- What this task involves:
When you reach the line in the data below that contains "let '(q, ez, l)", please start repeating lines exactly, and stop after the line that contains "match r2 with", repeating nothing else.

- Extracted entries:

(** * Expense tracker: persistence shim and aggregation core

    A shallow embedding of [storage.ts] (the [loadData] / [saveData]
    shim) and of the state, mutation handlers and aggregate computation
    of the [App] component, together with the parts of the JavaScript
    runtime these rely on: IEEE-754 numbers, [parseFloat], [JSON],
    [localStorage], [Date] and [Array.prototype.sort]. *)

From Stdlib Require Import ZArith Floats List Ascii String Lia.
From stdpp Require Import base option list gmap strings pretty sorting.
Import ListNotations.

Local Open Scope Z_scope.
Set Warnings "-register-all".

(** ** JavaScript numbers

    A JS number is an IEEE-754 binary64 value; Rocq's primitive [float]
    is the same format with the same rounding (nearest, ties to even),
    so [+], [-] and the comparisons are used as they are. *)

Module Num.

Definition number := float.

Definition NaN : number := PrimFloat.nan.
Definition pos_zero : number := PrimFloat.zero.
Definition neg_zero : number := PrimFloat.neg_zero.
Definition Infinity : number := PrimFloat.infinity.

(** [isNaN(x)] on a number. *)
Definition isNaN (x : number) : bool := PrimFloat.is_nan x.

(** [ToBoolean] on a number: [NaN], [+0] and [-0] are falsy. *)
Definition truthy (x : number) : bool :=
  negb (PrimFloat.is_nan x || PrimFloat.is_zero x).

(** [x || d] for a number [x]. *)
Definition or_else (x d : number) : number := if truthy x then x else d.

(** [a === b] on numbers ([NaN] differs from itself, [+0 === -0]). *)
Definition strict_eq (a b : number) : bool := PrimFloat.eqb a b.

(** [a > b]. *)
Definition gt (a b : number) : bool := PrimFloat.ltb b a.

(** The number nearest to an integer. *)
Definition of_Z (z : Z) : number :=
  SF2Prim (binary_normalize prec emax z 0 false).

(** The number nearest to [(-1)^neg * m * 10^e], for [0 <= m]: the
    rounding of a decimal literal ([StringNumericValue]). *)
Definition of_decimal (neg : bool) (m e : Z) : number :=
  match m with
  | Z0 => if neg then neg_zero else pos_zero
  | Zpos _ =>
      if 0 <=? e
      then SF2Prim (binary_round prec emax neg (Z.to_pos (m * 10 ^ e)) 0)
      else
        let '(q, ez, l) := SFdiv_core_binary prec emax m 0 (10 ^ (- e)) 0 in
        SF2Prim (binary_round_aux prec emax neg q ez l)
  | Zneg _ => NaN
  end.

(** *** [parseFloat]

    Text is a [string] of bytes holding UTF-8.  [parseFloat] trims
    leading white space, takes the longest prefix that is a
    [StrDecimalLiteral] and rounds its value; without such a prefix
    the result is [NaN]. *)

Definition digit (c : ascii) : option Z :=
  let n := Z.of_N (N_of_ascii c) in
  if (48 <=? n) && (n <=? 57) then Some (n - 48) else None.

Fixpoint digits (s : string) : list Z * string :=
  match s with
  | String c s' =>
      match digit c with
      | Some d => let '(ds, r) := digits s' in (d :: ds, r)
      | None => ([], s)
      end
  | EmptyString => ([], s)
  end.

Definition Z_of_digits (ds : list Z) : Z :=
  fold_left (fun acc d => 10 * acc + d) ds 0.

Definition byte (c : ascii) : Z := Z.of_N (N_of_ascii c).

(** [TrimString(_, start)]: TAB, LF, VT, FF, CR, SP, and the UTF-8
    encodings of U+00A0, U+1680, U+2000..U+200A, U+2028, U+2029,
    U+202F, U+205F, U+3000 and U+FEFF. *)
Fixpoint trim_start (s : string) : string :=
  match s with
  | String c1 r1 =>
      let b1 := byte c1 in
      if ((9 <=? b1) && (b1 <=? 13)) || (b1 =? 32) then trim_start r1
      else
        match r1 with
        | String c2 r2 =>
            let b2 := byte c2 in
            if (b1 =? 194) && (b2 =? 160) then trim_start r2
            else
              match r2 with
              | String c3 r3 =>
                  let b3 := byte c3 in
                  if ((b1 =? 225) && (b2 =? 154) && (b3 =? 128))
                     || ((b1 =? 226) && (b2 =? 128)
                         && (((128 <=? b3) && (b3 <=? 138))
                             || (b3 =? 168) || (b3 =? 169) || (b3 =? 175)))
                     || ((b1 =? 226) && (b2 =? 129) && (b3 =? 159))
                     || ((b1 =? 227) && (b2 =? 128) && (b3 =? 128))
                     || ((b1 =? 239) && (b2 =? 187) && (b3 =? 191))
                  then trim_start r3
                  else s
              | EmptyString => s
              end
        | EmptyString => s
        end
  | EmptyString => s
  end.

Fixpoint strip_prefix (p s : string) : option string :=
  match p, s with
  | EmptyString, _ => Some s
  | String a p', String b s' =>
      if Ascii.eqb a b then strip_prefix p' s' else None
  | String _ _, EmptyString => None
  end.

(** A scanned [StrDecimalLiteral]: [Infinity], or integer digits,
    fraction digits and a decimal exponent. *)
Inductive literal :=
| LInfinity (neg : bool)
| LDecimal (neg : bool) (int frac : list Z) (exp : Z).

(** [ExponentPart], when one is well formed at the head of [s]. *)
Definition exponent_part (s : string) : Z :=
  match s with
  | String c r =>
      if Ascii.eqb c "e" || Ascii.eqb c "E" then
        let '(neg, r') :=
          match r with
          | String "-" r' => (true, r')
          | String "+" r' => (false, r')
          | _ => (false, r)
          end in
        let '(ds, _) := digits r' in
        match ds with
        | [] => 0
        | _ => if neg then - Z_of_digits ds else Z_of_digits ds
        end
      else 0
  | EmptyString => 0
  end.

Definition scan_unsigned (neg : bool) (s : string) : option literal :=
  match strip_prefix "Infinity" s with
  | Some _ => Some (LInfinity neg)
  | None =>
      let '(ip, r1) := digits s in
      match r1 with
      | String "." r2 =>
          let '(fp, r3) := digits r2 in
          match ip, fp with
          | [], [] => None
          | _, _ => Some (LDecimal neg ip fp (exponent_part r3))
          end
      | _ =>
          match ip with
          | [] => None
          | _ => Some (LDecimal neg ip [] (exponent_part r1))
          end
      end
  end.

(** The longest prefix of [s] that is a [StrDecimalLiteral]. *)
Definition scan_literal (s : string) : option literal :=
  match s with
  | String "-" r => scan_unsigned true r
  | String "+" r => scan_unsigned false r
  | _ => scan_unsigned false s
  end.

Definition literal_value (l : literal) : number :=
  match l with
  | LInfinity neg => if neg then PrimFloat.neg_infinity else Infinity
  | LDecimal neg ip fp ex =>
      of_decimal neg (Z_of_digits (ip ++ fp)) (ex - Z.of_nat (length fp))
  end.

Definition parseFloat (s : string) : number :=
  match scan_literal (trim_start s) with
  | Some l => literal_value l
  | None => NaN
  end.

(** *** [Number::toString]

    The shortest decimal that rounds back to the number, laid out as
    ECMAScript prescribes.  A positive finite number is the rational
    [p / q]. *)

Definition rational_of (m : positive) (e : Z) : Z * Z :=
  if 0 <=? e then (Zpos m * 2 ^ e, 1) else (Zpos m, 2 ^ (- e)).

(** [10^k <= p / q]. *)
Definition ge_pow10 (p q k : Z) : bool :=
  if 0 <=? k then q * 10 ^ k <=? p else q <=? p * 10 ^ (- k).

Fixpoint position_up (fuel : nat) (p q n : Z) : Z :=
  match fuel with
  | O => n
  | S f => if ge_pow10 p q n then position_up f p q (n + 1) else n
  end.

Fixpoint position_down (fuel : nat) (p q n : Z) : Z :=
  match fuel with
  | O => n
  | S f => if ge_pow10 p q (n - 1) then n else position_down f p q (n - 1)
  end.

(** The [n] with [10^(n-1) <= p / q < 10^n]; binary64 stays within
    [-324 < n < 310]. *)
Definition position (p q : Z) : Z :=
  if ge_pow10 p q 0 then position_up 400 p q 0 else position_down 400 p q 0.

(** The [k]-digit decimal [s * 10^(n-k)] nearest to [p / q], when it
    rounds to [x]. *)
Definition digits_at (x : number) (p q n k : Z) : option (Z * Z) :=
  let '(num, den) :=
    if 0 <=? k - n then (p * 10 ^ (k - n), q) else (p, q * 10 ^ (n - k)) in
  let lo := num / den in
  let r := num mod den in
  let hi := lo + 1 in
  let ok s := PrimFloat.eqb (of_decimal false s (n - k)) x in
  let norm s := if s =? 10 ^ k then (10 ^ (k - 1), n + 1) else (s, n) in
  let prefer_lo := (2 * r <? den) || ((2 * r =? den) && Z.even lo) in
  match ok lo, ok hi with
  | true, true => Some (norm (if prefer_lo then lo else hi))
  | true, false => Some (norm lo)
  | false, true => Some (norm hi)
  | false, false => None
  end.

Fixpoint shortest (fuel : nat) (x : number) (p q n k : Z) : Z * Z * Z :=
  match fuel with
  | O => (p * 10 ^ (17 - n) / q, n, 17)
  | S f =>
      match digits_at x p q n k with
      | Some (s, n') => (s, n', k)
      | None => shortest f x p q n (k + 1)
      end
  end.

- Finished exercise:
        let '(q, ez, l) := SFdiv_core_binary prec emax m 0 (10 ^ (- e)) 0 in
        SF2Prim (binary_round_aux prec emax neg q ez l)
  | Zneg _ => NaN
  end.

(** *** [parseFloat]

    Text is a [string] of bytes holding UTF-8.  [parseFloat] trims
    leading white space, takes the longest prefix that is a
    [StrDecimalLiteral] and rounds its value; without such a prefix
    the result is [NaN]. *)

Definition digit (c : ascii) : option Z :=
  let n := Z.of_N (N_of_ascii c) in
  if (48 <=? n) && (n <=? 57) then Some (n - 48) else None.

Fixpoint digits (s : string) : list Z * string :=
  match s with
  | String c s' =>
      match digit c with
      | Some d => let '(ds, r) := digits s' in (d :: ds, r)
      | None => ([], s)
      end
  | EmptyString => ([], s)
  end.

Definition Z_of_digits (ds : list Z) : Z :=
  fold_left (fun acc d => 10 * acc + d) ds 0.

Definition byte (c : ascii) : Z := Z.of_N (N_of_ascii c).

(** [TrimString(_, start)]: TAB, LF, VT, FF, CR, SP, and the UTF-8
    encodings of U+00A0, U+1680, U+2000..U+200A, U+2028, U+2029,
    U+202F, U+205F, U+3000 and U+FEFF. *)
Fixpoint trim_start (s : string) : string :=
  match s with
  | String c1 r1 =>
      let b1 := byte c1 in
      if ((9 <=? b1) && (b1 <=? 13)) || (b1 =? 32) then trim_start r1
      else
        match r1 with
        | String c2 r2 =>
            let b2 := byte c2 in
            if (b1 =? 194) && (b2 =? 160) then trim_start r2
            else
              match r2 with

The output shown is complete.